In the entries that follow, the line with "Definition holds_map (h" opens the range and the line with "match rs with" closes it; repeat that range exactly, both lines included.

▶ [Data records]
:::

(** A controller that starts with all registers 0 and reads back. *)
Definition dark : crtc := MkCrtc 0 (fun _ => 0).

Lemma crtc_bytes tr i : crtc_reg (crtc_after tr dark) i ∈u 8.
Proof.
  revert i. induction tr as [|e tr IH]; intros i; [by split|].
  assert (forall e c, (forall i, crtc_reg c i ∈u 8) -> crtc_reg (crtc_event e c) i ∈u 8) as Hev; [|by apply Hev].
  intros [|p v] c Hc; cbn [crtc_event]; [apply Hc|].
  repeat case_match; cbn [crtc_reg]; try apply Hc. case_match; [by apply uint_wrap|apply Hc].
Qed.

Definition crtc_platform : Platform :=
  {| overflow_checks := true; spin_fuel := 10;
     port_in := fun tr _ => let c := crtc_after tr dark in crtc_reg c (crtc_index c);
     port_in_byte := fun tr _ => crtc_bytes tr _ |}.

Lemma crtc_platform_reads : @ReadsBack crtc_platform dark.
Proof. by split. Qed.

(** A block cursor, a letter, the cursor off again. *)
Lemma vga_cursor_life_witness :
  exists h1 self2 h2 h3, @enable_cursor crtc_platform _ 0 15 example_vga example_hw = (Ok tt, (example_vga, h1)) /\
    @vga_write_str crtc_platform [72] example_vga h1 = (Ok tt, (self2, h2)) /\
    @disable_cursor _ self2 h2 = (Ok tt, (self2, h3)) /\
    cursor_lines (crtc_after (trace h2) dark) = (0, 15) /\ cursor_shown (crtc_after (trace h3) dark) = false.
Proof.
  destruct (@vga_cursor_life crtc_platform dark 0 15 72 [] example_vga example_hw)
    as (h1 & self2 & h2 & h3 & H1 & H2 & H3 & _ & _ & _ & Hl & _ & Hs & _).
  - exact crtc_platform_reads.
  - exact example_vga_ok.
  - lia.
  - lia.
  - right. reflexivity.
  - exists h1, self2, h2, h3. split; [exact H1|]. split; [exact H2|]. split; [exact H3|]. split; [exact Hl|exact Hs].
Defined.
(** On one CPU, the first [get_mut] evaluates [T::default()] once, with
    the flag at INITING, and runs the method on its value; the next call runs
    on what the first left, without evaluating [T::default()] again. *)
Theorem get_mut_initialises_once {A B} (l : Lens G (Singleton T)) (default : M G T)
    (m : M T A) (m' : M T B) t t1 s a g g1 h h1 h2 :
  LensLaws l -> (1 < spin_fuel)%nat -> view l g = UNINIT ->
  default (over l (MkSingleton SINGLE_INITING None) g) h = (Ok t, (g1, h1)) ->
  view l g1 = MkSingleton SINGLE_INITING s ->
  m t h1 = (Ok a, (t1, h2)) ->
  get_mut l default m g h = (Ok a, (over l (MkSingleton SINGLE_INITED (Some t1)) g1, h2)) /\
  (_ ← get_mut l default m; get_mut l default m') g h =
    let '(r, (t2, h3)) := m' t1 h2 in
    (r, (over l (MkSingleton SINGLE_INITED (Some t2)) g1, h3)).
Proof.
  intros Hl Hf Hv Hd Hs Hm.
  assert (get_mut l default m g h
    = (Ok a, (over l (MkSingleton SINGLE_INITED (Some t1)) g1, h2))) as Hfirst.
  { erewrite get_mut_first by done. by rewrite Hm. }
  split; [done|]. rewrite (run_bind _ _ _ _ _ _ _ Hfirst).
  rewrite (get_mut_inited l default m' t1) by (by rewrite ?view_over || lia).
  destruct (m' t1 h2) as [r [t2 h3]]. by rewrite over_over.
Qed.

(** Re-entry: a call made on the same CPU while [T::default()] of the
    same singleton is running (from inside it, or from an interrupt handler
    that preempted it) never gets in, whatever the poll budget. *)
Theorem get_mut_reentry_hangs {A} (l : Lens G (Singleton T)) (default : M G T) (m : M T A) g h :
  inited (view l g) = SINGLE_INITING -> get_mut l default m g h = (Hang, (g, h)).
Proof. apply get_mut_initing. Qed.

(** [drop] has its test the wrong way round: it runs the destructor on a
    cell that was never initialised, which is undefined behaviour, and leaks
    the value of a cell that was. *)
Theorem singleton_drop_inverted (l : Lens G (Singleton T)) (drop_value : T -> M G unit) g h :
  (view l g = UNINIT -> (drop l drop_value g h).1 = Undefined) /\
  (inited (view l g) = SINGLE_INITED -> drop l drop_value g h = (Ok tt, (g, h))).
Proof.
  split; intros Hv; unfold drop; unfold mbind at 1, M_bind; rewrite load_run, Hv; cbn; [|done].
  unfold get, mbind, M_bind. by rewrite Hv.
Qed.
End sequential_properties.

(** *** Witnesses *)

(** Two contexts: the first initialises, the second waits and then uses. *)
Definition two_contexts : system Z :=
  fold_left (fun st k => sys_step 7 k st) [0; 1; 0; 0; 0; 1; 1; 0]%nat (start 2).

Lemma sys_step_reachable {T} n (v : T) k st : reachable n st -> reachable n (sys_step v k st).
Proof. intros Hr. eapply rtc_r; [exact Hr|]. by exists v, k. Qed.

Lemma two_contexts_reachable : reachable 2 two_contexts.
Proof.
  unfold two_contexts. generalize [0; 1; 0; 0; 0; 1; 1; 0]%nat. intros ks.
  assert (reachable 2 (start (T := Z) 2)) as Hr by apply rtc_refl. revert Hr.
  generalize (start (T := Z) 2). induction ks as [|k ks IH]; intros st Hr; [done|].
  simpl. by apply IH, sys_step_reachable.
Qed.

Lemma singleton_init_once_witness :
  pcs two_contexts = [AtUse; AtCheck] /\ is_Some (s_data (sh two_contexts)).
Proof.
  split; [reflexivity|].
  destruct (singleton_init_once 2 two_contexts two_contexts_reachable) as (_ & _ & _ & Huse).
  apply (Huse 0%nat). reflexivity.
Defined.

Lemma singleton_published_stable_witness :
  sh (sys_step 9 1 two_contexts) = sh two_contexts.
Proof.
  apply (singleton_published_stable 2 two_contexts _ two_contexts_reachable).
  - reflexivity.
  - apply rtc_once. exists 9, 1%nat. reflexivity.
Defined.

Lemma singleton_progress_witness :
  exists st', rtc step two_contexts st' /\ forall i p, pcs st' !! i = Some p -> p = AtUse.
Proof. apply (singleton_progress 2 5 two_contexts two_contexts_reachable). Defined.

(** A global state that is the cell alone. *)
Definition whole (T : Type) : Lens T T := MkLens (fun g => g) (fun t _ => t).

#[export] Instance whole_laws T : LensLaws (whole T).
Proof. by constructor. Qed.

Lemma get_mut_initialises_once_witness :
  let P := constant_platform true 0 in
  let h := MkHw ∅ [] [] 8 0 0 None false in
  get_mut (H := P) (whole (Singleton Z)) (mret (M := M (Singleton Z)) 41) (x ← get; put (x + 1)) UNINIT h =
    (Ok tt, (MkSingleton SINGLE_INITED (Some 42), h)).
Proof.
  intros P h.
  apply (get_mut_initialises_once (H := constant_platform true 0) (whole (Singleton Z)) (mret (M := M (Singleton Z)) 41)
    (x ← get; put (x + 1)) (mret (M := M Z) tt) 41 42 None tt UNINIT (MkSingleton SINGLE_INITING None) h h h
    (whole_laws _)); [simpl; lia|reflexivity..].
Defined.

Lemma get_mut_reentry_hangs_witness :
  let P := constant_platform true 0 in
  let h := MkHw ∅ [] [] 8 0 0 None false in
  let cell := whole (Singleton Z) in
  (get_mut (H := P) cell (mret 0) (mret (M := M Z) tt) (MkSingleton SINGLE_INITING None) h).1 = Hang.
Proof.
  intros P h cell.
  rewrite (get_mut_reentry_hangs (H := P) cell (mret 0) (mret tt)
    (MkSingleton SINGLE_INITING None) h); reflexivity.
Defined.
(* ===== verification/MemMap.v ===== *)
(** * The memory map: [mm/mod.rs]

    The packed [MemLayout] entries, [available_mem_size] and [pg_round_down].
    The reference for the size is [cnt]: the number of addresses that lie in
    some usable region at or above 1 MiB. *)
From Stdlib Require Import ZArith Lia String Sorting.Sorted.
From stdpp Require Import base tactics numbers list gmap.
From S2P Require Import Prelude.
From S2P Require Import Machine.
From S2P Require Import Fmt.
From S2P Require Import Loader.

Inductive MemLayoutKind :=
  | Usable | Reserved | ACPIReclaimableMemory | ACPINVSMemory | BadMemory.

#[export] Instance MemLayoutKind_eq_dec : EqDecision MemLayoutKind.
Proof. solve_decision. Defined.

(** Membership in a list written with [++] and [::]. *)
Ltac list_member := rewrite ?elem_of_app, ?elem_of_cons, ?elem_of_nil in *; tauto.

(** The [u32] discriminants. *)
Definition kind_as_u32 (k : MemLayoutKind) : Z :=
  match k with
  | Usable => 1 | Reserved => 2 | ACPIReclaimableMemory => 3 | ACPINVSMemory => 4
  | BadMemory => 5
  end.

Definition kind_of_u32 (v : Z) : option MemLayoutKind :=
  match v with
  | 1 => Some Usable
  | 2 => Some Reserved
  | 3 => Some ACPIReclaimableMemory
  | 4 => Some ACPINVSMemory
  | 5 => Some BadMemory
  | _ => None
  end.

Section code.
Context `{Platform} {S : Type}.

(** The accessors of the packed struct at address [self]: unaligned reads of
    its fields.  Reading a discriminant the enum does not have is undefined
    behaviour. *)
Definition addr (self : Z) : M S Z := load_le 8 self.
Definition len (self : Z) : M S Z := load_le 8 (self + 8).
Definition kind (self : Z) : M S MemLayoutKind :=
  v ← load_le 4 (self + 16);
  match kind_of_u32 v with
  | Some k => mret k
  | None => lift Undefined
  end.

(** [impl Debug for MemLayout]: the text written. *)
Definition kind_fmt (k : MemLayoutKind) : list Z :=
  match k with
  | Usable => bs "Usable"
  | Reserved => bs "Reserved"
  | ACPIReclaimableMemory => bs "ACPIReclaimableMemory"
  | ACPINVSMemory => bs "ACPINVSMemory"
  | BadMemory => bs "BadMemory"
  end.

Definition memlayout_fmt (self : Z) : M S (list Z) :=
  a ← addr self;
  l ← len self;
  k ← kind self;
  mret (debug_struct (bs "MemLayout")
    [(bs "addr", bs "0x" ++ lower_hex a); (bs "len", bs "0x" ++ lower_hex l);
     (bs "kind", kind_fmt k)]).

(** The loop of [available_mem_size], with its two variables. *)
Fixpoint available_loop (mems : list Z) (last_end size : Z) : M S Z :=
  match mems with
  | [] => mret size
  | mem :: mems' =>
      k ← kind mem;
      go ← (if decide (k = Usable) then a ← addr mem; mret (0x100000 <=? a) else mret false);
      if (go : bool) then
        a ← addr mem;
        last_end ← (if last_end <? a then addr mem else mret last_end);
        a ← addr mem;
        l ← len mem;
        this_end ← lift (add 64 a l);
        d ← lift (sub 64 this_end last_end);
        size ← lift (add 64 size d);
        available_loop mems' this_end size
      else available_loop mems' last_end size
  end.

Definition available_mem_size : M S Z :=
  mems ← get_memlayout;
  available_loop mems 0 0.
End code.

(** [addr & (!((1 << 12) - 1))]. *)
Definition pg_round_down `{Platform} (addr : Z) : result Z :=
  one ← shl 32 1 12;
  m ← sub 32 one 1;
  Ok (Z.land addr (not_w 32 m)).

(** ** The map as a value *)

Record region := MkRegion { r_addr : Z; r_len : Z; r_kind : MemLayoutKind }.

Definition r_end (r : region) : Z := r_addr r + r_len r.

Definition region_ok (r : region) : Prop := r_addr r ∈u 64 /\ r_len r ∈u 64.

Definition region_bytes (r : region) : list Z :=
  le_bytes 8 (r_addr r) ++ le_bytes 8 (r_len r) ++ le_bytes 4 (kind_as_u32 (r_kind r)).

(** Memory holds the map the loader built: the entry count and the entries. *)
Definition holds_map (h : Hw) (rs : list region) : Prop :=
  bytes_at h 0xc0020204 (le_bytes 4 (Z.of_nat (length rs)) ++ concat (map region_bytes rs)) /\
  Z.of_nat (length rs) ∈u 32 /\ Forall region_ok rs.

(** The regions that count. *)
Definition counted (r : region) : bool :=
  bool_decide (r_kind r = Usable) && (0x100000 <=? r_addr r).

(** The loop on the map as a value, in 64-bit arithmetic. *)
Fixpoint available_ref `{Platform} (rs : list region) (last_end size : Z) : result Z :=
  match rs with
  | [] => Ok size
  | r :: rs' =>
      if counted r then
        let last_end := if last_end <? r_addr r then r_addr r else last_end in
        this_end ← add 64 (r_addr r) (r_len r);
        d ← sub 64 this_end last_end;
        size ← add 64 size d;
        available_ref rs' this_end size
      else available_ref rs' last_end size
  end.

Section reading.
Context `{Platform} {S : Type}.
Implicit Types (s : S) (h : Hw) (r : region).

Lemma kind_roundtrip k : kind_of_u32 (kind_as_u32 k) = Some k.
Proof. by destruct k. Qed.

Lemma length_region_bytes r : length (region_bytes r) = 20%nat.
Proof. unfold region_bytes. by rewrite !length_app, !length_le_bytes. Qed.

(** The accessors read a region back. *)
Lemma accessors_run r a s h :
  region_ok r -> bytes_at h a (region_bytes r) ->
  addr a s h = (Ok (r_addr r), (s, h)) /\ len a s h = (Ok (r_len r), (s, h)) /\
  kind a s h = (Ok (r_kind r), (s, h)).
Proof.
  intros [Ha Hl] Hb. unfold region_bytes in Hb. rewrite !bytes_at_app, !length_le_bytes in Hb.
  destruct Hb as (Hba & Hbl & Hbk). split_and!.
  - by apply load_le_run.
  - by apply load_le_run.
  - unfold kind. replace (a + Z.of_nat 8 + Z.of_nat 8) with (a + 16) in Hbk by lia.
    eapply run_bind_eq; [eapply load_le_run; [done|]|by rewrite kind_roundtrip].
    destruct (r_kind r); split; done.
Qed.

Definition region_ptrs (base : Z) (rs : list region) : list Z :=
  map (fun i => base + MEMLAYOUT_SIZE * i) (seqZ 0 (Z.of_nat (length rs))).

Lemma region_ptrs_cons base r rs :
  region_ptrs base (r :: rs) = base :: region_ptrs (base + MEMLAYOUT_SIZE) rs.
Proof.
  unfold region_ptrs. cbn [length]. rewrite seqZ_cons by lia. cbn [map].
  rewrite Z.mul_0_r, Z.add_0_r. f_equal.
  replace (Z.pred (Z.of_nat (Datatypes.S (length rs)))) with (Z.of_nat (length rs)) by lia.
  change (Z.succ 0) with (0 + 1). rewrite <- (fmap_add_seqZ 1 0).
  rewrite <- list_fmap_compose. apply list_fmap_ext. intros i x _. simpl.
  unfold MEMLAYOUT_SIZE. lia.
Qed.

Lemma get_memlayout_run rs s h :
  holds_map h rs -> get_memlayout s h = (Ok (region_ptrs 0xc0020208 rs), (s, h)).
Proof.
  intros (Hb & Hl & _). apply bytes_at_app in Hb as [Hb _].
  unfold get_memlayout, get_memlayout_buflen.
  eapply run_bind_eq; [by apply load_le_run|done].
Qed.

Lemma available_loop_run rs base le sz s h :
  Forall region_ok rs -> bytes_at h base (concat (map region_bytes rs)) ->
  available_loop (region_ptrs base rs) le sz s h = (available_ref rs le sz, (s, h)).
Proof.
  intros Hok. revert base le sz. induction Hok as [|r rs Hr Hok IH]; intros base le sz Hb; [done|].
  rewrite region_ptrs_cons. cbn [map concat] in Hb. rewrite bytes_at_app, length_region_bytes in Hb.
  destruct Hb as [Hbr Hb]. destruct (accessors_run r base s h Hr Hbr) as (Ha & Hl & Hk).
  cbn [available_loop available_ref]. run_step Hk. unfold counted.
  case_bool_decide; cbn [andb].
  - rewrite decide_True by done. eapply run_bind_eq; [run_step Ha; done|].
    destruct (0x100000 <=? r_addr r); [|by apply IH].
    run_step Ha. eapply run_bind_eq with (a := if le <? r_addr r then r_addr r else le).
    { by destruct (le <? r_addr r). }
    run_step Ha. run_step Hl.
    do 3 (apply run_bind_pure; intros ? _). by apply IH.
  - rewrite decide_False by done. run_step eq_refl. by apply IH.
Qed.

:::

▶ [Exercise solution]
Definition holds_map (h : Hw) (rs : list region) : Prop :=
  bytes_at h 0xc0020204 (le_bytes 4 (Z.of_nat (length rs)) ++ concat (map region_bytes rs)) /\
  Z.of_nat (length rs) ∈u 32 /\ Forall region_ok rs.

(** The regions that count. *)
Definition counted (r : region) : bool :=
  bool_decide (r_kind r = Usable) && (0x100000 <=? r_addr r).

(** The loop on the map as a value, in 64-bit arithmetic. *)
Fixpoint available_ref `{Platform} (rs : list region) (last_end size : Z) : result Z :=
  match rs with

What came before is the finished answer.